Minister of Public Health, Welfare and Social Assistance
- In office 12 September 1936 – 15 January 1937
- President: Arturo Alessandri
- Preceded by: Javier Castro Oliveira
- Succeeded by: Eduardo Cruz-Coke

Minister of Agriculture
- In office 15 November 1931 – 8 April 1932
- President: Juan Esteban Montero
- Preceded by: Enrique Matta Figueroa
- Succeeded by: Héctor Rodríguez de la Sotta

Member of the Senate
- In office 15 May 1941 – 15 May 1957
- Constituency: 8th Provincial Constituency – Biobío, Malleco and Cautín

Member of the Chamber of Deputies
- In office 15 May 1933 – 15 May 1941
- Constituency: 8th Departmental Group – Melipilla, San Antonio, San Bernardo and Maipo

Personal details
- Born: 10 July 1892 Santiago, Chile
- Died: 29 December 1976 (aged 84) Santiago, Chile
- Party: Conservative Party
- Spouse: Rosa Elvira Matte Hurtado
- Children: José Joaquín Prieto Matte
- Parent(s): Joaquín Prieto Hurtado and Lucía Concha Subercaseaux
- Relatives: José Joaquín Prieto Vial (great-grandfather) Claudio Matte Pérez (father-in-law)
- Alma mater: University of Chile (LL.B.)
- Occupation: Politician, Businessman, Farmer
- Profession: Lawyer

= Joaquín Prieto Concha =

Chilean businessman, lawyer and politician

Joaquín Prieto Concha (Santiago, 10 July 1892 – Santiago, 29 December 1976) was a Chilean lawyer, businessman, and politician affiliated with the Conservative Party.

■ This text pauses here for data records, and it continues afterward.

(** [gasWalletSweepPlanSchema] *)
Definition gasWalletSweepPlanSchema (p : SweepPlan) : bool :=
  hash64 (sp_planSha256 p) && nonempty (sp_unsignedTransactionHex p) &&
  forallb is_lower_hex (chars (sp_unsignedTransactionHex p)) &&
  hash64 (sp_unsignedTransactionSha256 p) && gasWalletSweepPlanMaterialSchema (sp_material p).

Record SweepPlanInput := {
  sw_network : NetworkId; sw_sender : Sender; sw_recipient : string; sw_balanceUstx : Z;
  sw_feeUstx : Z; sw_nonce : Z; sw_indexBlockHash : string; sw_createdAt : Z; sw_expiresAt : Z;
}.

Section Sweep.

Context (validateStacksAddress : string -> bool)
        (makeUnsigned : Transfer -> option string)
        (deserialize : string -> option ReadBack)
        (sha256 : list Z -> string).

Definition network_prefixes (n : Network) : list string :=
  match n with mainnet => ["SP"; "SM"]%string | testnet => ["ST"; "SN"]%string end.

Definition validateSweepRecipient (recipient : string) (n : Network) (walletPrincipal : string)
    : result SweepPlanError string :=
  let value := trim recipient in
  _ ← require (nonempty value && negb (includes_dot value) && validateStacksAddress value)
        invalid_recipient;
  _ ← require (existsb (startsWith value) (network_prefixes n)) invalid_recipient;
  _ ← require (negb (String.eqb value walletPrincipal)) recipient_is_wallet;
  Ok value.

(** [BigInt] of a field the schema checked. *)
Definition big (s : string) : Z := match BigInt s with Some n => n | None => 0 end.

Definition transfer_of (m : SweepMaterial) : Transfer :=
  {| tr_recipient := sm_recipient m; tr_amount := big (sm_amountUstx m);
     tr_fee := big (sm_feeUstx m); tr_nonce := big (sm_nonce m);
     tr_publicKey := publicKey (sm_sender m); tr_network := sm_network m |}.

(** The read-back test: the bytes are a transfer of exactly the sealed terms. *)
Definition preserves (m : SweepMaterial) (b : ReadBack) : bool :=
  bool_decide (rb_payloadType b = TokenTransfer) && (rb_amount b =? big (sm_amountUstx m)) &&
  bool_decide (rb_recipient b = Some (sm_recipient m)) && (rb_nonce b =? big (sm_nonce m)) &&
  (rb_fee b =? big (sm_feeUstx m)).

Definition buildUnsignedSweep (m : SweepMaterial) : result SweepPlanError string :=
  match makeUnsigned (transfer_of m) with
  | None => Err sweep_library_throw
  | Some hex =>
      match deserialize hex with
      | None => Err sweep_library_throw
      | Some b => _ ← require (preserves m b) plan_mismatch; Ok hex
      end
  end.

Definition sweep_seal (m : SweepMaterial) : string :=
  sha256 (text_bytes (canonicalJson code_unit_compare (sweep_material_json m))).
(* ===== verification/Recipe.v ===== *)
(** * Reward-run recipes

    packages/api-contracts/src/reward-runs.ts (the shapes) and the recipe builder of
    apps/sidekick/src/transaction-engine/reward-run-service.ts ([buildRewardRunRecipe] and the
    two digests).  A recipe is the bounded, ordered list of operations an operator approves.
    Decimal-text amounts that the code only ever writes with [toString] and reads with
    [BigInt] are [Z] here. *)

From S2P Require Import Prelude Text CanonicalJson Principals OperationPlan.

Open Scope Z_scope.

(** ** Shapes (reward-runs.ts) *)

Inductive RunStatus :=
  | awaiting_approval | approved | running | paused | completed | halted | cancelled | expired.
Inductive ChildStatus :=
  | pending | materialized | broadcast | confirmed | externally_completed | skipped | child_halted.
Inductive AttemptState := signed | accepted | ambiguous | rejected | attempt_confirmed.
Inductive Provenance := you | another_caller | policy_exception.
Inductive ExecutionSource := node | api_with_node | api.

#[global] Instance RunStatus_eq_dec : EqDecision RunStatus.
Proof. solve_decision. Defined.
#[global] Instance ChildStatus_eq_dec : EqDecision ChildStatus.
Proof. solve_decision. Defined.
#[global] Instance AttemptState_eq_dec : EqDecision AttemptState.
Proof. solve_decision. Defined.

Record PrepareRequest := {
  pr_requestId : option string;
  pr_cycle : Z;
  pr_distribution : Z;
  pr_operations : option (list OperationKind);
  pr_maxTransactions : option Z;
}.

Record AccountBound := {
  ab_accountKey : string;
  ab_stakerPrincipal : string;
  ab_rewardCycle : Z;
  ab_bondIndex : option string;
  ab_maximumGrossSats : Z;
  ab_payoutRoute : PayoutRoute;
}.

Record RecipeChild := {
  rc_index : nat;
  rc_operation : OperationKind;
  rc_adapterId : AdapterId;
  rc_adapterRevision : Z;
  rc_accountKey : option string;
  rc_requestId : option Z;
  rc_stakerPrincipal : option string;
  rc_maximumAmountSats : option Z;
  rc_withdrawalAmountSats : option Z;
  rc_maxFeeSats : option Z;
}.
(* ===== verification/Cadence.v ===== *)
(** * Pacing of submitted observations

    apps/sidekick/src/submitted-observation-cadence.ts: per observed ID, when the next read is
    due.  A read that has to be retried backs off exponentially within fixed bounds. *)

From S2P Require Import Prelude.

Open Scope Z_scope.

Definition submittedObservationIntervalMs : Z := 30000.
Definition maximumRetryIntervalMs : Z := 5 * 60000.

Record CadenceItem := { nextAt : Z; retryDelayMs : Z }.

Abbreviation Cadence := (gmap string CadenceItem).

Definition isDue (items : Cadence) (id : string) (now : Z) : bool :=
  match items !! id with Some i => nextAt i <=? now | None => 0 <=? now end.

Definition cadence_reset (items : Cadence) (id : string) : Cadence := delete id items.

Definition previous_delay (items : Cadence) (id : string) : Z :=
  match items !! id with Some i => retryDelayMs i | None => 0 end.

(** [retryAfterMs] is [None] when it is absent or not finite. *)
Definition record (items : Cadence) (id : string) (retryLater : bool) (now : Z)
    (retryAfterMs : option Z) : Cadence :=
  let delay :=
    if retryLater
    then Z.min maximumRetryIntervalMs
           (Z.max submittedObservationIntervalMs (previous_delay items id * 2))
    else 0 in
  let sourceDelayMs :=
    match retryAfterMs with Some ms => Z.min maximumRetryIntervalMs ms | None => 0 end in
  <[id := {| nextAt := now + Z.max (Z.max submittedObservationIntervalMs delay) sourceDelayMs;
             retryDelayMs := delay |}]> items.

Definition retain (items : Cadence) (ids : list string) : Cadence :=
  filter (fun '(id, _) => id ∈ ids) items.

(** ** Properties *)

(** The state after [n] consecutive retries recorded at the times [at_]. *)
Fixpoint retries (items : Cadence) (id : string) (times : list Z) : Cadence :=
  match times with
  | [] => items
  | t :: rest => retries (record items id true t None) id rest
  end.

Lemma retries_snoc items id ts t :
  retries items id (ts ++ [t]) = record (retries items id ts) id true t None.
Proof. revert items; induction ts as [|u ts IH]; intros items; cbn; [done|]. apply IH. Qed.

Lemma retries_delay id ts t :
  previous_delay (retries ∅ id (ts ++ [t])) id =
    Z.min maximumRetryIntervalMs (submittedObservationIntervalMs * 2 ^ Z.of_nat (List.length ts)).
Proof.
  unfold maximumRetryIntervalMs, submittedObservationIntervalMs.
  revert t. induction ts as [|u ts IH] using rev_ind; intros t; rewrite retries_snoc.
  - unfold record, previous_delay. rewrite lookup_insert_eq. cbn. by rewrite lookup_empty.
  - unfold previous_delay at 1. unfold record. rewrite lookup_insert_eq. cbn [retryDelayMs].
    rewrite IH, length_app, Nat.add_1_r, Nat2Z.inj_succ, Z.pow_succ_r by lia.
    unfold maximumRetryIntervalMs, submittedObservationIntervalMs.
    pose proof (Z.pow_pos_nonneg 2 (Z.of_nat (List.length ts))). nia.
Qed.

(** Pacing is exponential and bounded: after [n + 1] consecutive retries the delay is
    30 s doubled [n] times and capped at five minutes, so the next read is never due earlier
    than 30 s and never later than five minutes after the last one. *)
Theorem retry_backoff id ts t :
  let items := retries ∅ id (ts ++ [t]) in
  let delay := Z.min maximumRetryIntervalMs
                 (submittedObservationIntervalMs * 2 ^ Z.of_nat (List.length ts)) in
  items !! id = Some {| nextAt := t + delay; retryDelayMs := delay |} /\
  submittedObservationIntervalMs <= delay <= maximumRetryIntervalMs /\
  (forall now, isDue items id now = true <-> t + delay <= now).
Proof.
  cbn. pose proof (retries_delay id ts t) as Hd.
  set (delay := Z.min maximumRetryIntervalMs _) in *.
  assert (Hb : submittedObservationIntervalMs <= delay <= maximumRetryIntervalMs).
  { unfold delay, maximumRetryIntervalMs, submittedObservationIntervalMs.
    pose proof (Z.pow_pos_nonneg 2 (Z.of_nat (List.length ts))). nia. }
  rewrite retries_snoc in *. unfold previous_delay in Hd. unfold record in *.
  rewrite lookup_insert_eq in Hd. cbn [retryDelayMs] in Hd. rewrite Hd.
  assert (Hn : Z.max (Z.max submittedObservationIntervalMs delay) 0 = delay)
    by (unfold submittedObservationIntervalMs in *; lia).
  rewrite Hn. split_and!; [by rewrite lookup_insert_eq | lia | lia |].
  intros now. unfold isDue. rewrite lookup_insert_eq. cbn. apply Z.leb_le.
Qed.
(* ===== verification/LiveDriver.v ===== *)
(** * The live driver of a reward run

    apps/sidekick/src/transaction-engine/live-reward-run.ts, [LiveRewardRunDriver]: every plan is
    rebuilt from reads of the chain at one fresh anchor, immediately before it is signed, and a
    submitted transaction is reconciled with what the chain says of it.  The answers a call of
    the driver reads once are a record; the node answers each call at its tip. *)

From S2P Require Import Prelude Text ChainAnchor Clarity Principals OperationPlan TransactionJob NakamotoBlock AnchorCapture RewardReads SweepPlan Broadcast LiveReader Recipe Receipt RunStore RunService.

Open Scope Z_scope.

Definition SBTC_WITHDRAWAL_DUST_LIMIT : Z := 546.

(** [WithdrawalRegistryStatus] *)
Inductive RegistryStatus := registry_pending | registry_accepted | registry_rejected | registry_unknown.

#[global] Instance RegistryStatus_eq_dec : EqDecision RegistryStatus.
Proof. solve_decision. Defined.

Definition registryText (s : RegistryStatus) : string :=
  match s with
  | registry_pending => "pending" | registry_accepted => "accepted"
  | registry_rejected => "rejected" | registry_unknown => "unknown"
  end.

(** What [materialize] reads once. *)
Record MaterializeReads := {
  dr_context : result ReadError unit;
  dr_preparation : NodeBlockReads;
  dr_wallet : option Sender;
  dr_anchor : nat -> NodeReads;
  dr_account : result JsError Response;
  dr_policy : Fee.TransactionFeePolicy;
  dr_firstRewardCycleId : result ReadError (option Z);
  dr_fee : result JsError Response;
  dr_laterPolicy : Fee.TransactionFeePolicy;
}.

(** The operation-specific part of [materialize]: a plan input and amount, or the outcome. *)
Inductive Prepared :=
  | to_plan (b : InputBody) (amountSats : option Z)
  | skip_with (reason : string) (provenance : Provenance)
  | halt_with (reason : string).

Definition run_error (t : Thrown) : RunError :=
  match t with
  | thrown e => chain_read_error (isRetryableChainReadError e) (match e with RateLimitedError ms => ms | _ => None end)
  | pox5_calculate_rewards_error _ => other_error
  end.
(** ** The facts *)

Record FactsReads := {
  fa_setup : result ReadError SetupFacts;
  fa_wallet : option Sender;
  fa_context : result ReadError unit;
  fa_anchor : nat -> NodeReads;
}.

Section Facts.

Context (lib : ClarityLibrary) (node : Node) (settle : string -> list Thrown -> Thrown)
        (withdrawalRequestStatus : string -> Z -> string -> result ReadError RegistryStatus)
        (claims : Z -> list Z -> Anchor.ChainAnchor -> nat -> result Thrown StakerClaimsPage)
        (listManagerWithdrawals : nat -> list StoredWithdrawal * nat).

(** Whether the calculation this request names is still to be made. *)
Definition calculationRequired (request : PrepareRequest) (pox5 wallet : string)
    (anchor : Anchor.ChainAnchor) (first : option Z) : result Thrown bool :=
  match readPox5CalculateRewardsObservation lib node settle pox5 wallet anchor first with
  | Ok calculation =>
      Ok ((cr_targetRewardCycle calculation =? pr_cycle request) &&
          (checkpointDistribution (cr_targetCheckpoint calculation) =? pr_distribution request))
  | Err (pox5_calculate_rewards_error already_computed) => Ok false
  | Err e => Err e
  end.

Definition maximumAccounts : nat := 200.
(** *** Switching on and off *)

Definition enable : seg (option Call) :=
  _ ← invalidateStatus;
  _ ← guard_seg (wo_operatorRun options) gw_engine_mode;
  p ← reads id;
  _ ← guard_seg (bool_decide (is_Some (pr_engine p))) gw_engine_unavailable;
  stored ← get_wallet;
  match stored with None => throw_seg gw_missing | Some r => mret (Some (checking r)) end.

Definition enable_checked (isAdmin : option bool) (signerPrincipal : option (option string))
    (stored : StoredGasWallet) : seg (option Call) :=
  _ ← guard_seg (bool_decide (refusalChecks (gw_principal stored) isAdmin signerPrincipal = None)) gw_refused;
  mret (Some (activating stored)).

(** The engine's answer to an activation, and what the service records of it. *)
Definition activate (stored : StoredGasWallet) (file : SecretFile) : seg unit :=
  p ← reads id;
  match activateGasWallet stored (answered p (gw_secretFilePath stored) file) with
  | Err e => _ ← change (set_lastActivationError (Some e)); throw_seg gw_secret_unreadable
  | Ok e => _ ← change (set_engine (Some e)); change (set_lastActivationError None)
  end.

Definition enable_activated (file : SecretFile) (now : Z) (stored : StoredGasWallet) : seg (option Call) :=
  _ ← activate stored file;
  _ ← setEnabled true now;
  status true now.

Definition disable : seg (option Call) :=
  _ ← invalidateStatus;
  stored ← get_wallet;
  _ ← guard_seg (bool_decide (is_Some stored)) gw_missing;
  mret (Some deactivating).

Definition disable_done (now : Z) : seg (option Call) :=
  p ← reads id;
  _ ← change (set_engine (deactivateGasWallet <$> pr_engine p));
  _ ← change (set_lastActivationError None);
  _ ← setEnabled false now;
  status true now.

Inductive Banner := setup_banner | low_balance_banner.

Definition dismissBanner (kind : Banner) (now : Z) : seg (option Call) :=
  _ ← invalidateStatus;
  _ ← match kind with
      | setup_banner => dismissSetupBanner (Some now)
      | low_balance_banner => dismissLowBalance (Some (now + LOW_BALANCE_DISMISSAL_HOURS * 60 * 60 * 1000))
      end;
  status true now.

(** [startup]: awaited before the server listens, so nothing else runs beside it. *)
Definition startup (file : SecretFile) : seg unit :=
  _ ← invalidateStatus;
  stored ← get_wallet;
  p ← reads id;
  match stored with
  | Some r =>
      if negb (gw_enabled r) then mret tt
      else if negb (wo_operatorRun options) || bool_decide (pr_engine p = None)
      then change (set_lastActivationError (Some startup_mode))
      else fun q => let '(_, q') := activate r file q in (Ok tt, q')
  | None => mret tt
  end.

(** ** The process *)

Inductive Event :=
  | ev_create (id : nat) (key : list Z)
  | ev_enable (id : nat)
  | ev_disable (id : nat)
  | ev_dismiss (id : nat) (kind : Banner) (now : Z)
  | ev_status (id : nat) (force : bool) (now : Z)
  | ev_sweep
  | ev_opened (id : nat) (fileSystem : bool)
  | ev_written (id : nat) (failed : option (list Z))
  | ev_registered (id : nat) (unlinked : bool) (now : Z)
  | ev_checked (id : nat) (isAdmin : option bool) (signerPrincipal : option (option string))
  | ev_activated (id : nat) (file : SecretFile) (now : Z)
  | ev_deactivated (id : nat) (now : Z)
  | ev_observed (id : nat) (balance : option Z) (isAdmin : option bool)
      (signerPrincipal : option (option string)) (listed : bool)
  | ev_restart (file : SecretFile).
Definition refuse {A} (code : WalletErrorCode) : facts_result A := Err (intent_error code false).
Definition demand (b : bool) (code : WalletErrorCode) : facts_result unit :=
  require b (intent_error code false).

(** A throw of a read, a decoder or the library. *)
Definition plain {E A} (r : result E A) : facts_result A :=
  match r with Ok a => Ok a | Err _ => Err uncaught end.

(** ** What is read *)

Record WalletNode := {
  nd_callReadOnly : forall (contract function sender : string) (args : list string) (tip : option string),
    result ReadError ClarityValue;
  nd_getMapEntry : forall (contract map key : string) (tip : option string), result ReadError ClarityValue;
  nd_getDataVar : forall (contract name : string) (tip : option string), result ReadError ClarityValue;
}.

(** [registration] of the snapshot. *)
Record RegistrationView := { rg_registered : bool; rg_signerKeyHex : option string; rg_grantValid : bool }.

(** The fields of [OperatorAnchorSnapshot] that are used; a capability is its ID with
    [executionAvailable]. *)
Record OperatorSnapshot := {
  os_chainAnchor : Anchor.ChainAnchor;
  os_network : WalletNetwork;
  os_checks : list (string * string);
  os_nodeNetworkId : Z;
  os_pox5ContractId : option string;
  os_sbtcTokenContract : option string;
  os_pox5SourceSha256 : option string;
  os_firstRewardCycleId : option Z;
  os_compatibilityMatched : bool;
  os_profileId : option string;
  os_profileRevision : option Z;
  os_managerPrincipal : string;
  os_attachAllowed : bool;
  os_capabilities : list (string * bool);
  os_sourceTier : string;
  os_sourceSha256 : option string;
  os_sourceProfileId : option string;
  os_registration : option RegistrationView;
}.

(** [RewardBucketStatus] and [StxRewardStatus] *)
Record RewardBucketStatus := {
  bu_bondIndex : option string;
  bu_managerSharesSats : string;
  bu_signerEarned : string;
  bu_feeSnapshotBips : option string;
  bu_participating : bool;
}.

Record RewardStatus := {
  rs_ready : bool;
  rs_managerPrincipal : string;
  rs_pox5ContractId : string;
  rs_rewardCycle : Z;
  rs_burnBlockHeight : Z;
  rs_stacksTipHeight : Z;
  rs_ingested : bool;
  rs_lastRewardComputeBurnHeight : string;
  rs_lastComputedRewardCycle : option string;
  rs_rewardsPerToken : string;
  rs_signerEarned : string;
  rs_buckets : list RewardBucketStatus;
  rs_configuredFeeBips : string;
  rs_managerFeeSnapshotBips : option string;
}.

(** [WalletIntentRuntimeState] *)
Record RuntimeState := { rt_managerPrincipal : string; rt_grant : option VerifiedSignerGrant }.

(** The answers of one call of [authoritativeFacts]: the configuration, the runtime state when it
    starts and when it is looked at again, the snapshot, the claim evidence ([None] when it is not
    connected), the local node's authority, and whether registration may be repaired. *)
Record FactsReads := {
  fr_network : WalletNetwork;
  fr_expectedNetworkId : option Z;
  fr_state : option RuntimeState;
  fr_latestState : option RuntimeState;
  fr_snapshot : facts_result OperatorSnapshot;
  fr_claimEvidence : option (facts_result (OperatorSnapshot * option RewardStatus));
  fr_authority : facts_result (option string);
  fr_canRepair : facts_result bool;
  fr_node : WalletNode;
}.

(** ** What is produced *)

Record AuthoritativeFacts := {
  af_scope : string;
  af_facts : Json;
  af_requiredSender : string;
  af_network : WalletNetwork;
  af_chainId : Z;
  af_transaction : WalletTransaction;
  af_review : WalletReview;
  af_binding : option WalletBinding;
}.

(** A string of JavaScript used as a condition. *)
Definition truthy (o : option string) : option string :=
  match o with Some s => if nonempty s then Some s else None | None => None end.

(** ** The manager claim *)

Record FeeSnapshot := { fs_present : bool; fs_effectiveFeeBips : Z }.

Record ManagerClaimBondBucket := {
  mb_bondIndex : Z;
  mb_managerSharesSats : Z;
  mb_earnedSats : Z;
  mb_feeSnapshot : FeeSnapshot;
}.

He served as Deputy (1933–1941), Senator (1941–1957), and Minister of Agriculture (1931–1932), Public Health (1936–1937), and Mining (1962–1963) under three different presidents – Juan Esteban Montero, Arturo Alessandri Palma, and Jorge Alessandri Rodríguez.

==Biography==
Born in Santiago on 10 July 1892, he was the son of lawyer and finance minister Joaquín Prieto Hurtado and Lucía Concha Subercaseaux, granddaughter of Melchor Concha y Toro. Through his father he was a direct descendant of former President José Joaquín Prieto Vial.

He completed his secondary studies at the Instituto Nacional General José Miguel Carrera and earned his law degree from the University of Chile in 1915. He married Rosa Elvira Matte Hurtado, daughter of Claudio Matte Pérez, with whom he had one son, José Joaquín.

===Political career===
====Deputy and Senator====
A member of the Conservative Party, Prieto was first elected Deputy for the 8th Departmental Group (Melipilla, San Antonio, San Bernardo and Maipo) for 1933–1937, and re-elected for 1937–1941.

In 1941 he entered the Senate representing Biobío, Malleco and Cautín, being re-elected for 1949–1957. He chaired and served on numerous committees including Finance, Agriculture and Colonization, Education, Public Health, Government, and Constitution, Legislation and Justice.

====Ministerial positions====
He first served as Minister of Agriculture under President Juan Esteban Montero (1931–1932).

Under Arturo Alessandri Palma he was appointed Minister of Public Health (1936–1937).

Later, President Jorge Alessandri Rodríguez named him Minister of Mining (1962–1963).

====Other activities====
He was president of the Sociedad Periodística de Chile (1933–1941), a director of the Compañía Manufacturera de Papeles y Cartones (CMPC), and served on the board of the Central Bank of Chile (1959).

He was also a member of the Club de La Unión, the Club Hípico de Santiago, and the National Agriculture Society.

He died in Santiago on 29 December 1976 at the age of 84.